Author: Laura Sanders / Source: Science News

brain illustration
NOT SO SIMPLE New studies are turning up more jobs for the cerebellum, a brain structure thought to be involved only in movement and coordination (shown in red in this illustration).

Its name means “little brain” in Latin, but the cerebellum is anything but.

The fist-sized orb at the back of the brain has an outsized role in social interactions, a study in mice suggests.

Once thought to be a relatively simple brain structure that had only one job, coordinating movement, the cerebellum is gaining recognition for being an important mover and shaker in the brain.
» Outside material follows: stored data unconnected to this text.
(** What a fetch adds to the trace: no agent invocation and no lookup of
    the tracker executable; and a fetch never exits. *)
Lemma get_task_details_trace task_id s o s' :
  get_task_details task_id s = (o, s') ->
  (exists tr, st_trace s' = st_trace s ++ tr /\ agent_calls tr = [] /\
              (forall name found, EvWhich name found ∉ tr) /\
              EvPrint MsgBdNotFound ∉ tr) /\
  forall c, o <> Exit c.
Proof.
  assert (forall (tr : list event),
            tr = [] \/
            (exists argv r, tr = [EvPopen argv r]) \/
            (exists argv r m, m <> MsgBdNotFound /\ tr = [EvPopen argv r; EvPrint m]) ->
            agent_calls tr = [] /\ (forall name found, EvWhich name found ∉ tr) /\
            EvPrint MsgBdNotFound ∉ tr) as Htr.
  { intros tr [-> | [(argv & r & ->) | (argv & r & m & Hm & ->)]];
      (split; [reflexivity|]); split; try intros name found; intros Hin;
      repeat (apply elem_of_cons in Hin as [Hin | Hin]; [congruence|]);
      inversion Hin. }
  unfold get_task_details, run_shell_command.
  destruct (argv_of _) as [argv|]; unfold_run.
  - destruct (subprocess_popen _ _) as [[e | [[out err] rc]] w]; simpl.
    + intros [= <- <-]. split; [|congruence]. simpl. rewrite <- app_assoc.
      eexists. split; [reflexivity|]. apply Htr. right. right.
      eexists _, _, _. split; [|reflexivity]. discriminate.
    + destruct (rc =? 0).
      * destruct (json_loads _) as [data|].
        -- destruct (truthy data).
           ++ destruct (py_index0 data); intros [= <- <-]; (split; [|congruence]);
                simpl; eexists; (split; [reflexivity|]); apply Htr; eauto.
           ++ intros [= <- <-]. split; [|congruence]. simpl. eexists.
              split; [reflexivity|]. apply Htr. eauto.
        -- intros [= <- <-]. split; [|congruence]. simpl. eexists.
           split; [reflexivity|]. apply Htr. eauto.
      * intros [= <- <-]. split; [|congruence]. simpl. rewrite <- app_assoc. eexists.
        split; [reflexivity|]. apply Htr. right. right.
        eexists _, _, _. split; [|reflexivity]. discriminate.
  - intros [= <- <-]. split; [|congruence]. exists []. rewrite app_nil_r.
    split; [reflexivity|]. apply Htr. auto.
Qed.

(** The trace only grows through the check of lines 178-190. *)
Lemma verify_closed_trace task_id s o s' :
  verify_closed task_id s = (o, s') -> exists tr, st_trace s' = st_trace s ++ tr.
Proof.
  unfold verify_closed, mbind at 1, M_bind at 1.
  destruct (get_task_details task_id s) as [[final | c | e] s1] eqn:Ef;
    apply get_task_details_trace in Ef as [(tr & Htr & _) _].
  - destruct (truthy final); simpl.
    + destruct final; unfold_run; try (intros [= <- <-]; eauto).
      destruct (str_eqb _ _); simpl; intros [= <- <-]; simpl; rewrite Htr, <- app_assoc; eauto.
    + unfold_run. intros [= <- <-]. simpl. rewrite Htr, <- app_assoc. eauto.
  - intros [= <- <-]. eauto.
  - intros [= <- <-]. eauto.
Qed.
Early clinical observations of people with movement disorders pigeonholed the cerebellum, says neuroscientist Kamran Khodakhah of Albert Einstein College of Medicine in New York City. But the “cerebellum has more than half of the neurons in your entire brain,” he says. “It never made sense that the only thing it confines itself to do is motor coordination.”

Khodakhah’s new results on social behavior, described in the Jan. 18 Science, expand that view, and add to other work on the cerebellum’s role in memory, language and emotions. The results also offer clues to disorders such as autism and schizophrenia, both of which have been linked to an abnormal cerebellum.

By finding a connection between the cerebellum and a part of the brain involved in social behavior, Khodakhah and his colleagues “solve an important gap in our understanding of the circuitry underlying disorders such as autism and schizophrenia,” says pediatric neurologist and developmental biologist Mustafa Sahin of Boston Children’s Hospital. “We’ve known for a while that the cerebellum is involved in these disorders, but we really haven’t been able to connect it to other regions directly.”

Khodakhah and his colleagues went looking for connections to…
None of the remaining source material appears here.